(DATA SUPPLIED)
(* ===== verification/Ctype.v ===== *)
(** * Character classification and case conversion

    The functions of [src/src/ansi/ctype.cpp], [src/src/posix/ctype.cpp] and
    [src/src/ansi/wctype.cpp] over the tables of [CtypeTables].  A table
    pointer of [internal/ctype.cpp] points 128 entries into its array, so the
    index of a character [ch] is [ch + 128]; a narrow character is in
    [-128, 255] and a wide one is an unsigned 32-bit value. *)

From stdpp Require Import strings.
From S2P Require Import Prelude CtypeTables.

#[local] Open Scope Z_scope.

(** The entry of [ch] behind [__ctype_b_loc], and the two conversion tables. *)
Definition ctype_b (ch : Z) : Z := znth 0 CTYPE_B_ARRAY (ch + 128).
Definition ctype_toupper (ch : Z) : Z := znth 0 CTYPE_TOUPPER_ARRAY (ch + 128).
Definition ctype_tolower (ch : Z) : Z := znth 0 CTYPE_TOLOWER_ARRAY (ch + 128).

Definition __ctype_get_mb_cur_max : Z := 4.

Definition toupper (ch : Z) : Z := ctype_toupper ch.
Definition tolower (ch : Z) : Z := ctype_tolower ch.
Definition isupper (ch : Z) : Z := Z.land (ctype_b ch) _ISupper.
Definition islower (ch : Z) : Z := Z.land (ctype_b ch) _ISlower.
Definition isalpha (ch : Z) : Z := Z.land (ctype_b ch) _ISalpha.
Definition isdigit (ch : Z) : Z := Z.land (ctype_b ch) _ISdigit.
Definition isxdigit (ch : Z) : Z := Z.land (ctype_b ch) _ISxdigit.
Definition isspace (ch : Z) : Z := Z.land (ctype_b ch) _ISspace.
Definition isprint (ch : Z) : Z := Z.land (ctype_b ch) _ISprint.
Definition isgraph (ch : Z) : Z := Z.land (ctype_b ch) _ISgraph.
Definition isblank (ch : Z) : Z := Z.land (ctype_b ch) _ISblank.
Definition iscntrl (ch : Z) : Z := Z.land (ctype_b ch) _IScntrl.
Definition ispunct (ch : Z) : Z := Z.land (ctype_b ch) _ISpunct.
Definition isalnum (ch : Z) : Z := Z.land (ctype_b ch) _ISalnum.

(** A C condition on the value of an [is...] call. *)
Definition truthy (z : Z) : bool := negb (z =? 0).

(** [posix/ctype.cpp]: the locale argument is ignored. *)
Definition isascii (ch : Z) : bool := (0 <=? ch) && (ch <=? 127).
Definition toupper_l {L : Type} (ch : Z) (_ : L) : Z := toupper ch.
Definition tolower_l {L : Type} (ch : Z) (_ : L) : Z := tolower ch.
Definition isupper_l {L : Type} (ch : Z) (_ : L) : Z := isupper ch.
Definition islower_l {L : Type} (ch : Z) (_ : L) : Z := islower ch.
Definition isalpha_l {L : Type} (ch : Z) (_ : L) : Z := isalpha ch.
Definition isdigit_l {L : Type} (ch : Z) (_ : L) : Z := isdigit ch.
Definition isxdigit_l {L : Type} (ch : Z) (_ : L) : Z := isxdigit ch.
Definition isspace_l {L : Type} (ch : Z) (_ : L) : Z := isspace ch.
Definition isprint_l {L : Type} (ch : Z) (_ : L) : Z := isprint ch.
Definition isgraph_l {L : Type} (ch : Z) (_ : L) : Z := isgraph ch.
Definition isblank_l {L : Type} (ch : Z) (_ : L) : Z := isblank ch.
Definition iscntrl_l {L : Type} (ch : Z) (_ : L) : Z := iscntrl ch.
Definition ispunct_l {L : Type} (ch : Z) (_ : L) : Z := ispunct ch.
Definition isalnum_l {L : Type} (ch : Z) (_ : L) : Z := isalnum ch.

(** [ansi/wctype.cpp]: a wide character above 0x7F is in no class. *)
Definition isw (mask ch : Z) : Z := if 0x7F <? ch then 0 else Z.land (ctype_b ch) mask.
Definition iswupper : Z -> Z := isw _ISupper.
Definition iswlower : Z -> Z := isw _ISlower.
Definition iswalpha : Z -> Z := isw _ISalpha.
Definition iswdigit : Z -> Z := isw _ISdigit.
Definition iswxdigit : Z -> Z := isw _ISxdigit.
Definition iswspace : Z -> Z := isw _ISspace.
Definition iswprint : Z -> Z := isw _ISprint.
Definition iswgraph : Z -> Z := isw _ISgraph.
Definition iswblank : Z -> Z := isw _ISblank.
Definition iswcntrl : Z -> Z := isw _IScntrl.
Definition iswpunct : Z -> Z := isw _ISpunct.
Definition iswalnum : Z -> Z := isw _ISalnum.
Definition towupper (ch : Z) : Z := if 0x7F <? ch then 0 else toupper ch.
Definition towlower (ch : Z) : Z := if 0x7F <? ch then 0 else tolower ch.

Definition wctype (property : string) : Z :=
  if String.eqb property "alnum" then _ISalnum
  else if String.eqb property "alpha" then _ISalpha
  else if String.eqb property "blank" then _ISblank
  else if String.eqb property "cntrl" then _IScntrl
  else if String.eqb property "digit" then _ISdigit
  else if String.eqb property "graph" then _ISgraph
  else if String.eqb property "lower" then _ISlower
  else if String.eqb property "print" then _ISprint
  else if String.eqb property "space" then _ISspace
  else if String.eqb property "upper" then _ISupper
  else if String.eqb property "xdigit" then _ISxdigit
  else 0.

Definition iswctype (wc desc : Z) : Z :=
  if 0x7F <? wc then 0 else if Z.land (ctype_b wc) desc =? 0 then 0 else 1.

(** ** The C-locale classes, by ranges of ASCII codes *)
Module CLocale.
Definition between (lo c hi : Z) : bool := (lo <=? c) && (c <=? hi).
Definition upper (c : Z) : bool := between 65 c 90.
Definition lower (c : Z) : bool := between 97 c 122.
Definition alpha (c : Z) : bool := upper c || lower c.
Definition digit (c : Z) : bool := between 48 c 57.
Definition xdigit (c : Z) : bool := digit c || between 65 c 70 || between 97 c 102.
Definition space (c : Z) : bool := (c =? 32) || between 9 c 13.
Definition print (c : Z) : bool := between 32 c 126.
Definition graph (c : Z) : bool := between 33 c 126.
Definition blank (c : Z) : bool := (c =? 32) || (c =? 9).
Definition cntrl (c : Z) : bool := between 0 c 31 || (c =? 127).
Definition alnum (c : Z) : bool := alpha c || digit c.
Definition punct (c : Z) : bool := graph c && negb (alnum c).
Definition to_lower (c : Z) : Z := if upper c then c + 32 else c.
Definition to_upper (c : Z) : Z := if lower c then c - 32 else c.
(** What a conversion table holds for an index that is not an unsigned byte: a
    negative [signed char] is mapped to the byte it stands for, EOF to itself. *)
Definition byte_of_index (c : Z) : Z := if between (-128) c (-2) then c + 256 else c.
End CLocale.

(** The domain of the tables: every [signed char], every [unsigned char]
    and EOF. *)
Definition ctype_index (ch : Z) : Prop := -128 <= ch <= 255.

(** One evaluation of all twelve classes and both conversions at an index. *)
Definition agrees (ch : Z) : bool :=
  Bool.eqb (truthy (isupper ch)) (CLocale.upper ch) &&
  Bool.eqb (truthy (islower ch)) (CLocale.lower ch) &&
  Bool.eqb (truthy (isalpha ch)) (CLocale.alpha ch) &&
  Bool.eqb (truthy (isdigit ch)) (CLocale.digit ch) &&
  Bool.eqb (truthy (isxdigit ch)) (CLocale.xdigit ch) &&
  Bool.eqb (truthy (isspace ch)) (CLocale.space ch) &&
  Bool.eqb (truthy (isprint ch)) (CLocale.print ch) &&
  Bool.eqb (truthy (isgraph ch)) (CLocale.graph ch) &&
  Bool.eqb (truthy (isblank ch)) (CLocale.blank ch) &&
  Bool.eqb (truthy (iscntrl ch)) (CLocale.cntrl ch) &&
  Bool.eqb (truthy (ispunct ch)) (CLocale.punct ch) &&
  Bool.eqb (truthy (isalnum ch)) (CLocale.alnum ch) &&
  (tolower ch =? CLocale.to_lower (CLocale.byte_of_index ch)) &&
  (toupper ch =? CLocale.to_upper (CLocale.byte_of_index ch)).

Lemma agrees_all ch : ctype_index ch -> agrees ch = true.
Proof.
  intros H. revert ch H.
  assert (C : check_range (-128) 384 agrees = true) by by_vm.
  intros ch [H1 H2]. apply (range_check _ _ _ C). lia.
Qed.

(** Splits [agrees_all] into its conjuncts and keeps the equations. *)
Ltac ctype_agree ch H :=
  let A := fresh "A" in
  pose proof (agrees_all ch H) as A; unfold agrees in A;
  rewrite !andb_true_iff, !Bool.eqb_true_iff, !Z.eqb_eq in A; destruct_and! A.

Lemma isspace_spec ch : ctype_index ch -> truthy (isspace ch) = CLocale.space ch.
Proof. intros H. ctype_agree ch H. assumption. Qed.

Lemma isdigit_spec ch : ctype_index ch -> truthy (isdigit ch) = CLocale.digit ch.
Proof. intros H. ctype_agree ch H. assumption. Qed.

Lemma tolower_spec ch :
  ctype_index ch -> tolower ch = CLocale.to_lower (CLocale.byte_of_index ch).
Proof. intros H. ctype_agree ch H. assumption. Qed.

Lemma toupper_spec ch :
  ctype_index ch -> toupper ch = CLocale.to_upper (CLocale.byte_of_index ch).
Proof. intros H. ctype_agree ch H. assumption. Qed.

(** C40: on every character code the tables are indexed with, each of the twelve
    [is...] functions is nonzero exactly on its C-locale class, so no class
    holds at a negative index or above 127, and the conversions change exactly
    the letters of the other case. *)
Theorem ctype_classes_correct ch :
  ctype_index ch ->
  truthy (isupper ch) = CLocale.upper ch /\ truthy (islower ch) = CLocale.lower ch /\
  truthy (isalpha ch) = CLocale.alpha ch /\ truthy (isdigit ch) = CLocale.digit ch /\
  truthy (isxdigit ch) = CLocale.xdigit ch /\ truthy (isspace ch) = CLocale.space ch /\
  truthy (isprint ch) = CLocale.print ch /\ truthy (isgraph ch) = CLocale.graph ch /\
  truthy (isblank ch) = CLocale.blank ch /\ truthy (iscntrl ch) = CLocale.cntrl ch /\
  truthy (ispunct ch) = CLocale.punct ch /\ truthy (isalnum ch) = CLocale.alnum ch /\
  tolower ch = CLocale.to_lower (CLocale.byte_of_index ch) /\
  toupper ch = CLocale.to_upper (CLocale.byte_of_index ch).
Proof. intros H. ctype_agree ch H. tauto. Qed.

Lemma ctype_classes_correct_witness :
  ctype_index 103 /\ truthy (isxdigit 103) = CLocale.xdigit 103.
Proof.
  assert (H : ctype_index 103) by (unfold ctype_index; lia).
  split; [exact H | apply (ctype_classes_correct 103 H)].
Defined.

(WORK ITEM) For this exercise, return every line from the data that holds the string "CtypeTables".

(TASK OUTPUT)
    [src/src/ansi/wctype.cpp] over the tables of [CtypeTables].  A table
From S2P Require Import Prelude CtypeTables.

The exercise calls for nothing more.